Data provided:
● ● ●
(* ===== verification/Pipeline.v ===== *)
(** * chunk: the upload pipeline and restore

    Models src/internal/chunk/pipeline.go with the default stage functions.
    The worker goroutines of [Feed] move items from stage to stage: a state
    holds what waits before each stage, and one step runs one stage function
    on any waiting item, so the steps cover every schedule of every number of
    workers and every channel capacity. Context cancellation is not modelled.

    BLAKE3, the AEAD cipher, gzip and zstd are parameters; the storage backend
    is the interface [Backend]. *)

From S2P Require Import Prelude FastCDC ChunkIndex ChunkHash Envelope.
Local Open Scope Z_scope.

(** ** What the pipeline uses *)

(** [kcompress.Compressor]: a whole chunk through the writer, and back. *)
Record Compressor := mkCompressor
  { co_algorithm : string; co_write : bytes -> outcome bytes; co_read : bytes -> outcome bytes }.

Definition noneCompressor : Compressor := mkCompressor "none" Ok Ok.

(** [kcompress.New] *)
Definition NewCompressor (gzip zstd : Compressor) (algorithm : string) : outcome Compressor :=
  if String.eqb algorithm "none" then Ok noneCompressor
  else if String.eqb algorithm "gzip" then Ok gzip
  else if String.eqb algorithm "zstd" then Ok zstd
  else Err "unsupported compression algorithm".

(** [storage.Backend], as far as the pipeline uses it: [Put] returns the
    stored size and the entity tag. *)
Class Backend (B : Type) := {
  be_put : bytes -> bytes -> B -> outcome (Z * bytes) * B;
  be_get : bytes -> B -> outcome bytes
}.

Class BackendLaws (B : Type) `{Backend B} := {
  put_get : forall k v b i b', be_put k v b = (Ok i, b') -> be_get k b' = Ok v;
  put_other : forall k k' v b i b',
    be_put k v b = (Ok i, b') -> k' <> k -> be_get k' b' = be_get k' b
}.

(** A finite map is a lawful backend. *)
#[export] Instance map_backend : Backend (gmap bytes bytes) := {|
  be_put k v b := (Ok (zlen v, []), <[k := v]> b);
  be_get k b := match b !! k with Some v => Ok v | None => Err "not found" end |}.

#[export] Program Instance map_backend_laws : BackendLaws (gmap bytes bytes).
Next Obligation. intros k v b i b' [= _ <-]. simpl. now rewrite lookup_insert_eq. Qed.
Next Obligation. intros k k' v b i b' [= _ <-] Hne. simpl. now rewrite lookup_insert_ne. Qed.

(** ** Data *)

Record PipelineChunk := mkPC { pc_seq : Z; pc_offset : Z; pc_size : Z; pc_data : bytes }.
Record HashedChunk := mkHC { hc_chunk : PipelineChunk; hc_hash : bytes; hc_dup : bool }.
Record EncodedChunk := mkEC
  { ec_chunk : HashedChunk; ec_key : bytes; ec_compression : string; ec_encryption : string;
    ec_keyID : bytes; ec_payload : bytes }.
Record ChunkRef := mkRef
  { cr_seq : Z; cr_hash : bytes; cr_key : bytes; cr_offset : Z; cr_size : Z;
    cr_stored : Z; cr_etag : bytes; cr_compression : string; cr_encryption : string;
    cr_keyID : bytes; cr_dup : bool }.
Record Stats := mkStats
  { st_chunks : Z; st_bytesIn : Z; st_uploaded : Z; st_deduped : Z; st_bytesUploaded : Z }.

Record Pipeline := mkPipeline
  { pl_chunker : FastCDC; pl_compressor : option Compressor; pl_cipher : option Cipher;
    pl_keyID : bytes }.

(** The dedup decision: the pipeline's index, or a map local to the run. *)
Inductive dedup : Type :=
| DSeen (seen : gset bytes)
| DIndex (i : Index).

Definition dedup_entries (d : dedup) : gset bytes :=
  match d with DSeen s => s | DIndex i => ix_entries i end.

Definition dedup_add (d : dedup) (h : bytes) : bool * dedup :=
  match d with
  | DIndex i => let (added, i') := IndexAdd i h in (negb added, DIndex i')
  | DSeen s => if bool_decide (h ∈ s) then (true, d) else (false, DSeen (s ∪ {[ h ]}))
  end.

Section pipeline.
  Context (hashBytes : bytes -> bytes) (gzip zstd : Compressor).
  Context {B : Type} `{BE : Backend B}.

(** ** Stage functions *)

(** [chunkFunc]: number the chunks and send them. *)
Definition chunkFunc (p : Pipeline) (r : list read_result)
    : outcome unit * (Z * list PipelineChunk) :=
  ForEach (pl_chunker p) r
    (fun c st => (Ok tt, (fst st + 1, snd st ++ [mkPC (fst st) (c_offset c) (c_size c) (c_data c)])))
    (0, []).

Definition hashFunc (d : dedup) (c : PipelineChunk) : HashedChunk * dedup :=
  let h := hashBytes (pc_data c) in
  let (dup, d') := dedup_add d h in
  (mkHC c h dup, d').

Definition runCompressor (p : Pipeline) : Compressor :=
  match pl_compressor p with Some c => c | None => noneCompressor end.

Definition encodeFunc (p : Pipeline) (nonce : bytes) (c : HashedChunk) : outcome EncodedChunk :=
  let compressor := runCompressor p in
  let key := contentKey (hc_hash c) in
  if hc_dup c then
    Ok (match pl_cipher p with
        | Some ci => mkEC c key (co_algorithm compressor) (ci_algorithm ci) (pl_keyID p) []
        | None => mkEC c key (co_algorithm compressor) "" [] []
        end)
  else match pl_cipher p with
  | None => Err "cipher is required"
  | Some ci =>
      if (length (pl_keyID p) =? 0)%nat then Err "key id is required"
      else
        compressed <~ co_write compressor (pc_data (hc_chunk c)) ;;
        payload <~ SealEnvelope ci nonce (pl_keyID p) compressed (hc_hash c) ;;
        Ok (mkEC c key (co_algorithm compressor) (ci_algorithm ci) (pl_keyID p) payload)
  end.

Definition refOf (c : EncodedChunk) (stored : Z) (etag : bytes) : ChunkRef :=
  let h := ec_chunk c in
  mkRef (pc_seq (hc_chunk h)) (hc_hash h) (ec_key c) (pc_offset (hc_chunk h))
    (pc_size (hc_chunk h)) stored etag (ec_compression c) (ec_encryption c) (ec_keyID c) (hc_dup h).

Definition uploadFunc (c : EncodedChunk) : M B ChunkRef := fun b =>
  if hc_dup (ec_chunk c) then (Ok (refOf c 0 []), b)
  else match be_put (ec_key c) (ec_payload c) b with
       | (Ok (size, etag), b') => (Ok (refOf c size etag), b')
       | (Err e, b') => (Err e, b')
       | (Panic e, b') => (Panic e, b')
       | (Fuel, b') => (Fuel, b')
       end.

(** ** Feed *)

Record pstate := mkPS
  { ps_chunks : list PipelineChunk; ps_hashed : list HashedChunk;
    ps_encoded : list EncodedChunk; ps_refs : list ChunkRef;
    ps_dedup : dedup; ps_backend : B }.

(** One worker finishes one stage of one waiting item. *)
Inductive pstep (p : Pipeline) : pstate -> pstate -> Prop :=
| st_hash l1 c l2 hs es rs d b h d' :
    hashFunc d c = (h, d') ->
    pstep p (mkPS (l1 ++ c :: l2) hs es rs d b) (mkPS (l1 ++ l2) (hs ++ [h]) es rs d' b)
| st_encode cs l1 h l2 es rs d b nonce e :
    encodeFunc p nonce h = Ok e ->
    pstep p (mkPS cs (l1 ++ h :: l2) es rs d b) (mkPS cs (l1 ++ l2) (es ++ [e]) rs d b)
| st_upload cs hs l1 e l2 rs d b r b' :
    uploadFunc e b = (Ok r, b') ->
    pstep p (mkPS cs hs (l1 ++ e :: l2) rs d b) (mkPS cs hs (l1 ++ l2) (rs ++ [r]) d b').

(** A stage function fails: [Feed] reports the error and no references. *)
Inductive pfail (p : Pipeline) : pstate -> string -> Prop :=
| fail_encode cs l1 h l2 es rs d b nonce e :
    encodeFunc p nonce h = Err e ->
    pfail p (mkPS cs (l1 ++ h :: l2) es rs d b) ("encode chunk: " +:+ e)
| fail_upload cs hs l1 c l2 rs d b e b' :
    uploadFunc c b = (Err e, b') ->
    pfail p (mkPS cs hs (l1 ++ c :: l2) rs d b) ("upload chunk: " +:+ e).

Definition addRef (s : Stats) (r : ChunkRef) : Stats :=
  if cr_dup r
  then mkStats (st_chunks s + 1) (st_bytesIn s + cr_size r) (st_uploaded s) (st_deduped s + 1)
         (st_bytesUploaded s)
  else mkStats (st_chunks s + 1) (st_bytesIn s + cr_size r) (st_uploaded s + 1) (st_deduped s)
         (st_bytesUploaded s + cr_stored r).

Definition noStats : Stats := mkStats 0 0 0 0 0.

Definition ref_less (a b : ChunkRef) : bool := cr_seq a <? cr_seq b.

Definition feed_start (p : Pipeline) (r : list read_result) (d : dedup) (b : B) : pstate :=
  mkPS (snd (snd (chunkFunc p r))) [] [] [] d b.

(** The results a run of [Feed] can have. *)
Inductive Feed (p : Pipeline) (r : list read_result) (d : dedup) (b : B)
    : outcome (list ChunkRef * Stats) -> dedup -> B -> Prop :=
| feed_done rs d' b' :
    fst (chunkFunc p r) = Ok tt ->
    rtc (pstep p) (feed_start p r d b) (mkPS [] [] [] rs d' b') ->
    Feed p r d b (Ok (sort_by ref_less rs, foldl addRef noStats rs)) d' b'
| feed_input_error e s :
    fst (chunkFunc p r) = Err e -> rtc (pstep p) (feed_start p r d b) s ->
    Feed p r d b (Err ("chunk pipeline input: " +:+ e)) (ps_dedup s) (ps_backend s)
| feed_stage_error e s :
    rtc (pstep p) (feed_start p r d b) s -> pfail p s e ->
    Feed p r d b (Err e) (ps_dedup s) (ps_backend s).

(** ** Restore *)

Definition compressorFor (p : Pipeline) (algorithm : string) : outcome Compressor :=
  if String.eqb algorithm "" then
    match pl_compressor p with
    | Some c => Ok c
    | None => NewCompressor gzip zstd "none"
    end
  else NewCompressor gzip zstd algorithm.

(** One iteration of [Restore]: the bytes it writes to [w], and its result.
    The bytes are written before the hash is compared. *)
Definition restoreChunk (p : Pipeline) (cipher : Cipher) (b : B) (ref : ChunkRef)
    : outcome Z * bytes :=
  if (length (cr_key ref) =? 0)%nat then (Err "chunk key is empty", [])
  else
    match (envelope <~ be_get (cr_key ref) b ;;
           opened <~ OpenEnvelope cipher envelope (cr_hash ref) ;;
           compressor <~ compressorFor p (cr_compression ref) ;;
           co_read compressor (fst opened)) with
    | Ok data =>
        if negb (beqb (hashBytes data) (cr_hash ref)) then (Err "chunk hash mismatch", data)
        else if (0 <=? cr_size ref) && negb (zlen data =? cr_size ref)
        then (Err "chunk size mismatch", data)
        else (Ok (zlen data), data)
    | Err e => (Err e, [])
    | Panic e => (Panic e, [])
    | Fuel => (Fuel, [])
    end.

Fixpoint restore_loop (p : Pipeline) (cipher : Cipher) (b : B) (refs : list ChunkRef)
    (st : Stats) (out : bytes) : outcome Stats * bytes :=
  match refs with
  | [] => (Ok st, out)
  | ref :: r =>
      match restoreChunk p cipher b ref with
      | (Ok size, data) =>
          restore_loop p cipher b r
            (mkStats (st_chunks st + 1) (st_bytesIn st + size) (st_uploaded st) (st_deduped st)
               (st_bytesUploaded st)) (out ++ data)
      | (Err e, data) => (Err e, out ++ data)
      | (Panic e, data) => (Panic e, out ++ data)
      | (Fuel, data) => (Fuel, out ++ data)
      end
  end.

Definition Restore (p : Pipeline) (b : B) (refs : list ChunkRef) : outcome Stats * bytes :=
  match pl_cipher p with
  | None => (Err "cipher is required", [])
  | Some cipher => restore_loop p cipher b (sort_by ref_less refs) noStats []
  end.
End pipeline.
Lemma minute_interval t u n :
  t <= u < t / Hour * Hour + n * Minute -> n <= 60 -> u / Hour = t / Hour /\ tMinute t <= tMinute u < n.
Proof. unfold tMinute, Hour, Minute, Second. lia. Qed.

Lemma second_interval t u n :
  t <= u < t / Minute * Minute + n * Second -> n <= 60 -> u / Minute = t / Minute /\ tSecond t <= tSecond u < n.
Proof. unfold tSecond, Minute, Second. lia. Qed.

(** A jump from [t] to [t'] forward over instants the expression does not
    name. *)
Definition skips (c : Cron) (t t' : Time) : Prop :=
  t < t' /\ t' mod Second = 0 /\ (forall u, t <= u < t' -> matches c u = false).

Ltac unmatched H := unfold matches; rewrite H, ?andb_false_r; reflexivity.

Lemma skip_month c t : has (months c) (tMonth t) = false -> skips c t (firstOfNextMonth t).
Proof.
  intros H. split; [apply firstOfNextMonth_later|]. split.
  - rewrite firstOfNextMonth_start. unfold Day, Hour, Minute, Second. lia.
  - intros u Hu. apply same_month in Hu. rewrite <- Hu in H. unmatched H.
Qed.

Lemma skip_day c t : dayMatches c t = false -> skips c t ((dayOf t + 1) * Day).
Proof.
  intros H. split; [unfold dayOf, Day, Hour, Minute, Second; lia|].
  split; [unfold Day, Hour, Minute, Second; lia|]. intros u Hu.
  assert (E : dayOf u = dayOf t) by (apply (hour_interval t u 24); unfold Day, Hour in *; lia).
  rewrite <- (same_day_matches c t u E) in H. unmatched H.
Qed.

(** A jump to hour [n] of the day, when no hour from the present one up to
    [n] is in the set; [n = 24] is the next day. *)
Lemma skip_hours c t n :
  tHour t < n <= 24 -> (forall j, tHour t <= j < n -> has (hours c) j = false) ->
  skips c t (dayOf t * Day + n * Hour).
Proof.
  intros Hn H. split; [unfold dayOf, tHour, Day, Hour, Minute, Second in *; lia|].
  split; [unfold Day, Hour, Minute, Second; lia|]. intros u Hu.
  apply hour_interval in Hu as [_ Hu]; [|lia]. specialize (H _ Hu). unmatched H.
Qed.
Lemma tickOne_intro LL st now f next ds next' :
  sc_Paused (ss_Schedule st) = false ->
  nextFunc LL (ss_Schedule st) = Ok f -> firstNext f st now = Ok next ->
  occurrences f now next ds next' -> zlen ds <= catchUpLimit st ->
  let st' := withRuns st (List.last ds (ss_LastRun st)) next' in
  tickOne LL st now = Ok (st', dueJobsForPolicy st' ds now).
Proof.
  intros Hp Hf Hn Ho Hl st'. unfold tickOne. rewrite Hp, Hf. simpl. rewrite Hn. simpl.
  destruct (now <? next) eqn:E.
  - inversion Ho; subst; [|lia]. subst st'. simpl. unfold dueJobsForPolicy. simpl. reflexivity.
  - rewrite (occurrences_due_loop f _ next now [] ds next' Ho).
    2:{ unfold zlen in Hl. lia. }
    simpl. subst st'. inversion Ho; subst; [lia|].
    now rewrite (last_default _ _ 0 (ss_LastRun st)).
Qed.

(** A schedule whose cursor starts from stored times, not from the clock. *)
Definition seeded (st : ScheduleState) : Prop :=
  0 < sc_CreatedAt (ss_Schedule st) /\ 0 <= ss_LastRun st /\ 0 <= ss_NextRun st.

Lemma firstNext_clock f st now now' : seeded st -> firstNext f st now = firstNext f st now'.
Proof.
  intros (Hc & _ & _). unfold firstNext, seedOf, TimeIsZero.
  now replace (sc_CreatedAt (ss_Schedule st) =? 0) with false by lia.
Qed.

Lemma firstNext_pos f st now next :
  seeded st -> increasing f -> firstNext f st now = Ok next -> 0 < next.
Proof.
  intros (Hc & Hl & Hn) Hi. unfold firstNext, seedOf, TimeIsZero.
  destruct (ss_NextRun st =? 0) eqn:E; [|intros [= <-]; lia].
  replace (sc_CreatedAt (ss_Schedule st) =? 0) with false by lia.
  destruct (ss_LastRun st =? 0) eqn:F; simpl; intros H; apply Hi in H; lia.
Qed.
● ● ●
What is needed:
All lines above from the line with "b') => (Fuel, b')" through the line with "Inductive pfail (p", both included, are to be set down exactly, with nothing else.

Solution:
       | (Fuel, b') => (Fuel, b')
       end.

(** ** Feed *)

Record pstate := mkPS
  { ps_chunks : list PipelineChunk; ps_hashed : list HashedChunk;
    ps_encoded : list EncodedChunk; ps_refs : list ChunkRef;
    ps_dedup : dedup; ps_backend : B }.

(** One worker finishes one stage of one waiting item. *)
Inductive pstep (p : Pipeline) : pstate -> pstate -> Prop :=
| st_hash l1 c l2 hs es rs d b h d' :
    hashFunc d c = (h, d') ->
    pstep p (mkPS (l1 ++ c :: l2) hs es rs d b) (mkPS (l1 ++ l2) (hs ++ [h]) es rs d' b)
| st_encode cs l1 h l2 es rs d b nonce e :
    encodeFunc p nonce h = Ok e ->
    pstep p (mkPS cs (l1 ++ h :: l2) es rs d b) (mkPS cs (l1 ++ l2) (es ++ [e]) rs d b)
| st_upload cs hs l1 e l2 rs d b r b' :
    uploadFunc e b = (Ok r, b') ->
    pstep p (mkPS cs hs (l1 ++ e :: l2) rs d b) (mkPS cs hs (l1 ++ l2) (rs ++ [r]) d b').

(** A stage function fails: [Feed] reports the error and no references. *)
Inductive pfail (p : Pipeline) : pstate -> string -> Prop :=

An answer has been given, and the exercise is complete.